Background/objectives The present cross-sectional study evaluated the association of vitamin D receptor ( VDR ) variants with serum 25(OH)D 3 levels and their interaction on essential hypertension (EH) risk. Subjects/methods 1539 patients were eligible in the study population. Two loci in VDR gene (rs2239179, rs2189480) were genotyped by TaqMan probe assays. Logistic regression, Kruskal–Wallis rank test and Chi-square test were used to determine the association among VDR polymorphisms, serum vitamin D metabolites, and the risk of EH. Interaction plots were performed to explain the interaction effects of circulating 25(OH)D 3 levels and VDR variants on EH susceptibility. Results After potential confounding adjustment, we observed that the mutations of VDR (rs2239179/rs2189480) were associated with the increased risk of EH ( P < 0.05).
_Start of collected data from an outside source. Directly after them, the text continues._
(** * The cached-session gate of the Playwright starter

    A shallow embedding of [isAuthStateValid] and of the
    [setup('authenticate')] step (the auth setup file that follows
    tests/api/health.spec.ts in the sources), together with the part of
    the ECMAScript semantics these two functions exercise on the values
    that [JSON.parse] can return.

    JavaScript numbers are IEEE 754 binary64 values; they are modelled by
    Rocq's primitive [float], whose comparisons are the ones the engine
    performs. *)

From Stdlib Require Import Bool List String Ascii NArith ZArith Lia.
From Stdlib Require Import DecimalString.
From Stdlib Require Import Permutation.
From Stdlib Require Import Floats.
Import ListNotations.

Set Warnings "-register-all".
Local Open Scope string_scope.

(** * Numbers *)

Module Number.

(** [x < y] of ECMAScript on two numbers: [false] as soon as one side is
    NaN (the comparison is then undefined, which [<] and [>] turn into
    [false]). *)
Definition lt (x y : float) : bool := PrimFloat.ltb x y.

(** Not part of the program: [x <= y], used to state properties. *)
Definition le (x y : float) : bool := PrimFloat.leb x y.

Definition is_nan (x : float) : bool := PrimFloat.is_nan x.

(** [+0], the literal [0] of the source. *)
Definition zero : float := 0%float.

End Number.

(** * Values

    What [JSON.parse] can return: [null], booleans, numbers, strings,
    arrays without holes and plain objects whose own properties are data
    properties holding such values again.  An object keeps its own
    properties as an association list in which [own] reads the first
    binding of a key ([JSON.parse] leaves one binding per key). *)

Inductive json : Type :=
| JNull
| JBool (b : bool)
| JNum (n : float)
| JStr (s : string)
| JArr (items : list json)
| JObj (props : list (string * json)).

(** The result of an expression: [undefined], which no JSON text denotes
    but which a missing property reads as, or a parsed value. *)
Inductive value : Type :=
| Undefined
| Val (j : json).

(** What a [throw] carries, as far as the program can raise it. *)
Inductive exn : Type :=
| TypeError
| SyntaxError
| SystemError (code : string)      (* node:fs failures: EISDIR, EACCES, ENOSPC ... *)
| BrowserError (message : string). (* rejections of the Playwright API *)

(** Completion of an evaluation: a value, or an abrupt completion by
    [throw]. *)
Inductive completion (A : Type) : Type :=
| Normal (a : A)
| Throw (e : exn).

Arguments Normal {A} a.
Arguments Throw {A} e.

Definition cbind {A B : Type} (c : completion A) (k : A -> completion B)
  : completion B :=
  match c with
  | Normal a => k a
  | Throw e => Throw e
  end.

Declare Scope completion_scope.
Delimit Scope completion_scope with completion.
(* ===== verification/_CoqProject ===== *)
-Q . S2P
Prelude.v
Models.v
MonitorMatch.v
Abi.v
Conversions.v
RhaiScript.v
Registry.v
Manager.v
Filtering.v
Providers.v
Interfaces.v
Store.v
Migrations.v
AlertManager.v
AlertTasks.v
OutboxProcessor.v
Frames.v
BlockProcessor.v
Ingestor.v
HttpPool.v
Config.v
Engine.v
Filters.v
Dispatch.v
Validator.v
Loader.v
Context.v
Api.v
Requests.v
Pipeline.v
Delivery.v
Tasks.v
DryRun.v
Supervisor.v
Lives.v
(** Split a conjunction of boolean tests into propositions. *)
Ltac bool_to_prop :=
  repeat match goal with
  | H : _ && _ = true |- _ => apply andb_true_iff in H as [? ?]
  | H : _ || _ = false |- _ => apply orb_false_iff in H as [? ?]
  | H : negb _ = true |- _ => apply negb_true_iff in H
  | H : negb _ = false |- _ => apply negb_false_iff in H
  | H : bool_decide _ = true |- _ => apply bool_decide_eq_true_1 in H
  | H : bool_decide _ = false |- _ => apply bool_decide_eq_false_1 in H
  | H : (_ <=? _)%Z = true |- _ => apply Z.leb_le in H
  | H : (_ <=? _)%Z = false |- _ => apply Z.leb_gt in H
  | H : (_ <? _)%Z = true |- _ => apply Z.ltb_lt in H
  | H : (_ <? _)%Z = false |- _ => apply Z.ltb_ge in H
  end.

(** ** Characters of strings *)

Notation chars := Stdlib.Strings.String.list_ascii_of_string.
Notation dash := (Ascii.Ascii true false true true false true false false) (only parsing).

Lemma chars_app s t : chars (s +:+ t) = chars s ++ chars t.
Proof. induction s as [|c s IH]; [done|]. exact (f_equal (cons c) IH). Qed.

(** [str::starts_with], [str::ends_with] and [str::contains]. *)
Definition starts_with (prefix s : string) : bool := Stdlib.Strings.String.prefix prefix s.
Definition ends_with (suffix s : string) : bool :=
  bool_decide (chars suffix = drop (length (chars s) - length (chars suffix)) (chars s)).
Fixpoint str_contains (pattern s : string) : bool :=
  starts_with pattern s ||
  match s with EmptyString => false | String _ s => str_contains pattern s end.

Lemma chars_inj s t : chars s = chars t → s = t.
Proof.
  intros H. by rewrite <-(Stdlib.Strings.String.string_of_list_ascii_of_string s), H, Stdlib.Strings.String.string_of_list_ascii_of_string.
Qed.
(* ===== verification/Models.v ===== *)
(** * Models: the data types of [crates/argus-core/src/models] and [config]

    Records for the structs, inductive types for the enums, in the order of the
    source.  Types of the [alloy], [url] and [serde_json] crates are the record
    of the fields the source reads; their operations are the members of the
    classes [AlloyPrimitives] and [UrlOps]. *)
From S2P Require Import Prelude.

(** ** Values of external crates *)

(** 20-byte addresses, 32-byte words and 256-bit integers, by value. *)
Notation Address := Z (only parsing).
Notation B256 := Z (only parsing).
Notation TxHash := Z (only parsing).
Notation U256 := Z (only parsing).
Notation Bytes := (list Byte.byte) (only parsing).
Notation Url := string (only parsing).
(** [chrono::DateTime<Utc>] and [Duration], in milliseconds. *)
Notation DateTime := Z (only parsing).
Notation Duration := Z (only parsing).

(** [serde_json::Value]; the objects are ordered maps. *)
Inductive Json : Type :=
| JNull
| JBool (b : bool)
| JNumber (z : Z)
| JString (s : string)
| JArray (l : list Json)
| JObject (m : bmap Json).

(** What the code uses of [alloy::primitives] and [hex]. *)
Class AlloyPrimitives := {
  to_checksum : Address → string;
  address_display : Address → string;
  b256_display : B256 → string;
  address_serde : Address → string;
  u256_display : U256 → string;
  i256_display : Z → string;
  parse_address : string → option Address;
  hex_encode : Bytes → string
}.

(** What the code uses of the [url] crate. *)
Class UrlOps := { url_domain : Url → option string }.

(** ** Identifiers and statuses *)

Notation NetworkId := string (only parsing).
Notation ActionId := Z (only parsing).

Inductive MonitorStatus := Active | Paused.

#[export] Instance MonitorStatus_eq_dec : EqDecision MonitorStatus.
Proof. solve_decision. Defined.

(** [impl Default for MonitorStatus] (the [#[default]] variant). *)
Definition MonitorStatus_default : MonitorStatus := Active.

(** [impl From<String> for MonitorStatus]. *)
Definition MonitorStatus_from (s : string) : MonitorStatus :=
  if decide (s = "paused") then Paused else Active.

(** [eq_ignore_ascii_case] of the Rust standard library. *)
Definition ascii_to_lower (c : Ascii.ascii) : Ascii.ascii :=
  let n := Ascii.nat_of_ascii c in
  if (65 <=? n)%nat && (n <=? 90)%nat then Ascii.ascii_of_nat (n + 32) else c.
Fixpoint to_ascii_lowercase (s : string) : string :=
  match s with
  | EmptyString => EmptyString
  | String c s => String (ascii_to_lower c) (to_ascii_lowercase s)
  end.
Definition eq_ignore_ascii_case (a b : string) : bool :=
  bool_decide (to_ascii_lowercase a = to_ascii_lowercase b).

(** ** Monitors ([models/monitor.rs]) *)

Record MonitorConfig := mkMonitorConfig {
  mc_name : string;
  mc_network : NetworkId;
  mc_address : option string;
  mc_abi_name : option string;
  mc_filter_script : string;
  mc_actions : list string;
  mc_status : MonitorStatus
}.

Record Monitor := mkMonitor {
  m_id : Z;
  m_name : string;
  m_network : NetworkId;
  m_address : option string;
  m_abi_name : option string;
  m_filter_script : string;
  m_actions : list string;
  m_created_at : DateTime;
  m_updated_at : DateTime;
  m_status : MonitorStatus
}.

(** [MonitorConfig::from_config]. *)
Definition MonitorConfig_from_config (name : string) (network : NetworkId)
    (address abi_name : option string) (filter_script : string)
    (actions : list string) : MonitorConfig :=
  {| mc_name := name; mc_network := network; mc_address := address;
     mc_abi_name := abi_name; mc_filter_script := filter_script;
     mc_actions := actions; mc_status := MonitorStatus_default |}.

(** ** Transactions, logs and blocks *)

Inductive TxType := Legacy | Eip2930 | Eip1559 | Eip4844 | Eip7702.

Record Transaction := mkTransaction {
  tx_hash : TxHash;
  tx_to : option Address;
  tx_from : Address;
  tx_input : Bytes;
  tx_value : U256;
  tx_gas : Z;
  tx_gas_price : option Z;
  tx_nonce : Z;
  tx_block_hash : option B256;
  tx_block_number : option Z;
  tx_transaction_index : option Z;
  tx_max_fee_per_gas : Z;
  tx_max_priority_fee_per_gas : option Z;
  tx_chain_id : option Z;
  tx_transaction_type : TxType
}.

(** [Transaction::is_contract_creation]. *)
Definition is_contract_creation (tx : Transaction) : bool :=
  match tx_to tx with None => true | Some _ => false end.

Record Log := mkLog {
  log_address : Address;
  log_topics : list B256;
  log_data : Bytes;
  log_block_hash : option B256;
  log_block_number : option Z;
  log_transaction_hash : option B256;
  log_transaction_index : option Z;
  log_log_index : option Z;
  log_removed : bool
}.

Record TransactionReceipt := mkReceipt {
  receipt_gas_used : Z;
  receipt_status : bool;
  receipt_effective_gas_price : Z
}.

Inductive BlockTransactions :=
| FullTxs (txs : list Transaction)
| HashesOnly (hashes : list TxHash).

(** [BlockTransactions::hashes]. *)
Definition block_tx_hashes (t : BlockTransactions) : list TxHash :=
  match t with FullTxs txs => tx_hash <$> txs | HashesOnly hs => hs end.

Record Block := mkBlock {
  block_number : Z;
  block_timestamp : Z;
  block_logs_bloom : Bytes;
  block_transactions : BlockTransactions
}.

(** ** Block data ([models/block_data.rs]) *)

Record BlockData := mkBlockData {
  bd_block : Block;
  bd_receipts : gmap TxHash TransactionReceipt;
  bd_logs : gmap TxHash (list Log)
}.

(** [HashMap::entry(k).or_default().push(x)]. *)
Definition push_entry {A} (k : Z) (x : A) (m : gmap Z (list A)) : gmap Z (list A) :=
  <[k := default [] (m !! k) ++ [x]]> m.

(** Logs without the key are skipped: the [if let Some(k)] of the grouping loops. *)
Definition group_logs (key : Log → option Z) (raw_logs : list Log) : gmap Z (list Log) :=
  foldl (λ m l, match key l with Some k => push_entry k l m | None => m end) ∅ raw_logs.

(** [BlockData::from_raw_data]. *)
Definition BlockData_from_raw_data (block : Block)
    (receipts : gmap TxHash TransactionReceipt) (raw_logs : list Log) : BlockData :=
  {| bd_block := block; bd_receipts := receipts;
     bd_logs := group_logs log_transaction_hash raw_logs |}.

(** ** Correlated data ([models/correlated_data.rs], [models/decoded_block.rs]) *)

Record CorrelatedBlockItem := mkItem {
  item_transaction : Transaction;
  item_logs : list Log;
  item_receipt : option TransactionReceipt
}.

Record CorrelatedBlockData := mkCorrelated {
  cb_block_number : Z;
  cb_items : list CorrelatedBlockItem
}.

(** ** Notifications, policies and actions ([models/action], [models/notification.rs]) *)

Record NotificationMessage := mkMessage { msg_title : string; msg_body : string }.

Record AggregationPolicy := mkAggregation {
  agg_window_secs : Duration;
  agg_template : NotificationMessage
}.
Record ThrottlePolicy := mkThrottle {
  thr_max_count : Z;
  thr_time_window_secs : Duration
}.
Inductive ActionPolicy :=
| Aggregation (p : AggregationPolicy)
| Throttle (p : ThrottlePolicy).

Inductive JitterSetting := JitterNone | JitterFull.
#[export] Instance JitterSetting_eq_dec : EqDecision JitterSetting.
Proof. solve_decision. Defined.

Record HttpRetryConfig := mkRetry {
  max_retry : Z;
  base_for_backoff : Z;
  initial_backoff_ms : Duration;
  max_backoff_secs : Duration;
  jitter : JitterSetting
}.
#[export] Instance HttpRetryConfig_eq_dec : EqDecision HttpRetryConfig.
Proof. solve_decision. Defined.

Definition HttpRetryConfig_default : HttpRetryConfig :=
  {| max_retry := 3; base_for_backoff := 2; initial_backoff_ms := 250;
     max_backoff_secs := 10000; jitter := JitterFull |}.

Record GenericWebhookConfig := mkWebhook {
  wh_url : Url;
  wh_method : option string;
  wh_secret : option string;
  wh_headers : option (gmap string string);
  wh_message : NotificationMessage;
  wh_retry_policy : HttpRetryConfig
}.
Record SlackConfig := mkSlack {
  slack_url : Url; slack_message : NotificationMessage; slack_retry_policy : HttpRetryConfig
}.
Record DiscordConfig := mkDiscord {
  discord_url : Url; discord_message : NotificationMessage; discord_retry_policy : HttpRetryConfig
}.
Record TelegramConfig := mkTelegram {
  tg_token : string;
  tg_chat_id : string;
  tg_message : NotificationMessage;
  tg_disable_web_preview : option bool;
  tg_retry_policy : HttpRetryConfig
}.
Record StdoutConfig := mkStdout { stdout_message : option NotificationMessage }.

Record KafkaSecurityConfig := mkKafkaSecurity {
  ks_protocol : string;
  ks_sasl_mechanism : option string;
  ks_sasl_username : option string;
  ks_sasl_password : option string;
  ks_ssl_ca_location : option string
}.
Definition KafkaSecurityConfig_default : KafkaSecurityConfig :=
  {| ks_protocol := "PLAINTEXT"; ks_sasl_mechanism := None; ks_sasl_username := None;
     ks_sasl_password := None; ks_ssl_ca_location := None |}.
Record KafkaProducerConfig := mkKafkaProducer {
  kp_message_timeout_ms : Z; kp_compression_codec : string; kp_acks : string
}.
Definition KafkaProducerConfig_default : KafkaProducerConfig :=
  {| kp_message_timeout_ms := 5000; kp_compression_codec := "none"; kp_acks := "all" |}.
Record KafkaConfig := mkKafka {
  kafka_topic : string;
  kafka_brokers : string;
  kafka_security : KafkaSecurityConfig;
  kafka_producer : KafkaProducerConfig
}.
Record RabbitMqConfig := mkRabbit {
  rmq_uri : string; rmq_exchange : string; rmq_exchange_type : string;
  rmq_routing_key : option string
}.
Record NatsCredentials := mkNatsCreds { nc_token : option string; nc_file : option string }.
Record NatsConfig := mkNats {
  nats_urls : string; nats_subject : string; nats_credentials : option NatsCredentials
}.

Inductive ActionTypeConfig :=
| Webhook (c : GenericWebhookConfig)
| Slack (c : SlackConfig)
| Discord (c : DiscordConfig)
| Telegram (c : TelegramConfig)
| Stdout (c : StdoutConfig)
| Kafka (c : KafkaConfig)
| RabbitMq (c : RabbitMqConfig)
| Nats (c : NatsConfig).

Inductive ActionTypeConfigError :=
| EmptyTitle | EmptyTelegramToken | EmptyTelegramChatId | InvalidDiscordUrl
| InvalidSlackUrl | EmptyKafkaTopic | EmptyKafkaBrokers | EmptyRabbitMqUri
| EmptyRabbitMqExchange | EmptyNatsUrls | EmptyNatsSubject | BothNatsCredentials.

Record ActionConfig := mkAction {
  ac_id : option ActionId;
  ac_name : string;
  ac_config : ActionTypeConfig;
  ac_policy : option ActionPolicy
}.

Definition str_is_empty (s : string) : bool := bool_decide (s = "").

Section action_validation.
Context `{UrlOps}.

(** [ActionTypeConfig::validate]. *)
Definition ActionTypeConfig_validate (c : ActionTypeConfig)
    : result ActionTypeConfigError unit :=
  match c with
  | Webhook config =>
      if str_is_empty (msg_title (wh_message config)) then Err EmptyTitle else Ok tt
  | Slack config =>
      if bool_decide (url_domain (slack_url config) ≠ Some "hooks.slack.com")
      then Err InvalidSlackUrl else Ok tt
  | Discord config =>
      if bool_decide (url_domain (discord_url config) ≠ Some "discord.com")
      then Err InvalidDiscordUrl else Ok tt
  | Telegram config =>
      if str_is_empty (tg_token config) then Err EmptyTelegramToken
      else if str_is_empty (tg_chat_id config) then Err EmptyTelegramChatId
      else Ok tt
  | Stdout _ => Ok tt
  | Kafka config =>
      if str_is_empty (kafka_topic config) then Err EmptyKafkaTopic
      else if str_is_empty (kafka_brokers config) then Err EmptyKafkaBrokers
      else Ok tt
  | RabbitMq config =>
      if str_is_empty (rmq_uri config) then Err EmptyRabbitMqUri
      else if str_is_empty (rmq_exchange config) then Err EmptyRabbitMqExchange
      else Ok tt
  | Nats config =>
      if str_is_empty (nats_urls config) then Err EmptyNatsUrls
      else if str_is_empty (nats_subject config) then Err EmptyNatsSubject
      else match nats_credentials config with
           | Some creds =>
               if bool_decide (is_Some (nc_token creds)) && bool_decide (is_Some (nc_file creds))
               then Err BothNatsCredentials else Ok tt
           | None => Ok tt
           end
  end.
End action_validation.

(** ** Errors *)

Inductive PersistenceError :=
| OperationFailed (e : string)
| NotFound
| SerializationError (e : string)
| MigrationError (e : string)
| InvalidInput (e : string)
| AbiInUse (monitors : list string).

Inductive DataSourceError :=
| UrlParse (e : string)
| Provider (e : string)
| ProviderOf (e : DataSourceError) (* [Provider] of a boxed data source error *)
| BlockNotFound (n : Z)
| ChannelClosed
| StateRepository (e : PersistenceError).

(** ** Configuration ([crates/argus-core/src/config]) *)

Inductive InitialStartBlock := Absolute (n : Z) | Offset (z : Z) | Latest.

Definition InitialStartBlock_default : InitialStartBlock := Offset (-100).

(** [StartBlockVisitor::visit_i64] and [visit_str]. *)
Definition InitialStartBlock_visit_i64 (value : Z) : InitialStartBlock :=
  if (value =? 0)%Z then InitialStartBlock_default
  else if (value >? 0)%Z then Absolute value
  else Offset value.
Definition InitialStartBlock_visit_str (value : string) : result string InitialStartBlock :=
  if eq_ignore_ascii_case value "latest" then Ok Latest else Err value.

Record OutboxConfig := mkOutboxConfig {
  ob_batch_size : Z; ob_concurrency : nat; ob_poll_interval_ms : Z
}.
Definition OutboxConfig_default : OutboxConfig :=
  {| ob_batch_size := 100; ob_concurrency := 10; ob_poll_interval_ms := 500 |}.

(** The fields of [AppConfig] the modelled services read. *)
Record AppConfig := mkAppConfig {
  cfg_network_id : NetworkId;
  cfg_block_chunk_size : Z;
  cfg_log_chunk_size : Z;
  cfg_concurrency : Z;
  cfg_polling_interval_ms : Duration;
  cfg_expected_block_time_ms : option Duration;
  cfg_confirmation_blocks : Z;
  cfg_initial_start_block : InitialStartBlock;
  cfg_api_key : option string
}.

(** ** Grouping lemmas *)

Lemma group_logs_app key l1 l2 :
  group_logs key (l1 ++ l2) =
  foldl (λ m l, match key l with Some k => push_entry k l m | None => m end)
        (group_logs key l1) l2.
Proof. apply foldl_app. Qed.

(** Looking up a group gives the logs with that key, in their original order. *)
Lemma group_logs_lookup key raw_logs k :
  default [] (group_logs key raw_logs !! k) = filter (λ l, key l = Some k) raw_logs.
Proof.
  induction raw_logs as [|l ls IH] using rev_ind; [done|].
  rewrite group_logs_app, filter_app, filter_cons, filter_nil. cbn [foldl].
  destruct (key l) as [k'|] eqn:E.
  - unfold push_entry. destruct (decide (k' = k)) as [->|Hne].
    + rewrite lookup_insert_eq, decide_True by done. cbn. by rewrite <- IH.
    + rewrite lookup_insert_ne, decide_False, app_nil_r by congruence. done.
  - rewrite decide_False, app_nil_r by congruence. done.
Qed.
(* ===== verification/Abi.v ===== *)
(** * The ABI service ([crates/argus-abi/src/lib.rs], [models.rs])

    Contract ABIs by name and by address, the global indices, and the decoding
    of logs and calls: address-specific ABIs first, global ones after.  The ABI
    decoder, the selectors and the type parser of [alloy] are the members of
    the class [DynAbi]. *)
From S2P Require Import Prelude Models.

(** ** ABI items and values of [alloy] *)

Notation Selector := (list Byte.byte) (only parsing).

#[export] Instance byte_eq_dec : EqDecision Byte.byte := Byte.byte_eq_dec.
#[export] Instance byte_countable : Countable Byte.byte.
Proof. refine (inj_countable Byte.to_N Byte.of_N _). apply Byte.of_to_N. Defined.

Record Param := mkParam { param_name : string; param_ty : string }.
Record Function := mkFunction { fn_name : string; fn_inputs : list Param }.
Record EventParam := mkEventParam { ep_name : string; ep_ty : string; ep_indexed : bool }.
Record Event := mkEvent { ev_name : string; ev_inputs : list EventParam }.
(** The functions and events in the order of [JsonAbi::functions] and [events]. *)
Record JsonAbi := mkJsonAbi { abi_functions : list Function; abi_events : list Event }.

#[export] Instance Param_eq_dec : EqDecision Param.
Proof. solve_decision. Defined.
#[export] Instance Function_eq_dec : EqDecision Function.
Proof. solve_decision. Defined.
#[export] Instance EventParam_eq_dec : EqDecision EventParam.
Proof. solve_decision. Defined.
#[export] Instance Event_eq_dec : EqDecision Event.
Proof. solve_decision. Defined.

(** [dyn_abi::DynSolValue]. *)
Inductive DynSolValue :=
| SolBool (b : bool)
| SolInt (i : Z) (size : nat)
| SolUint (u : Z) (size : nat)
| SolFixedBytes (word : list Byte.byte) (size : nat)
| SolAddress (a : Address)
| SolFunction (f : list Byte.byte)
| SolBytes (b : list Byte.byte)
| SolString (s : string)
| SolArray (l : list DynSolValue)
| SolFixedArray (l : list DynSolValue)
| SolTuple (l : list DynSolValue).

(** [dyn_abi::Error]: the code builds [TypeMismatch] itself. *)
Inductive DynAbiError :=
| TypeMismatch (expected actual : string)
| DynError (e : string).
Moreover, plasma 25(OH)D 3 levels were inversely associated with EH, However, we did not find the association between serum 25(OH)D 3 and VDR variants. When comparing with wild-type homozygous and heterozygous genotype carriers with vitamin D sufficiency, hypovitaminosis D and insufficient participants carrying homozygous variant genotype of rs2239179 showed a higher risk of EH, increased by 113% (OR = 2.13, 95% CI: 1.20, 3.80); Notably, the detrimental effect of rs2239179 homozygous variant on EH became stronger in the case of serum 25(OH)D 3 <30 ng/ml. However, we did not find the interaction effect between rs2189480 variants and serum 25(OH)D 3 levels on the risk of EH. Conclusions Our results suggested that the mutations of VDR may accelerate the progression of EH etiology, especially when suffering hypovitaminnosis D and insufficiency.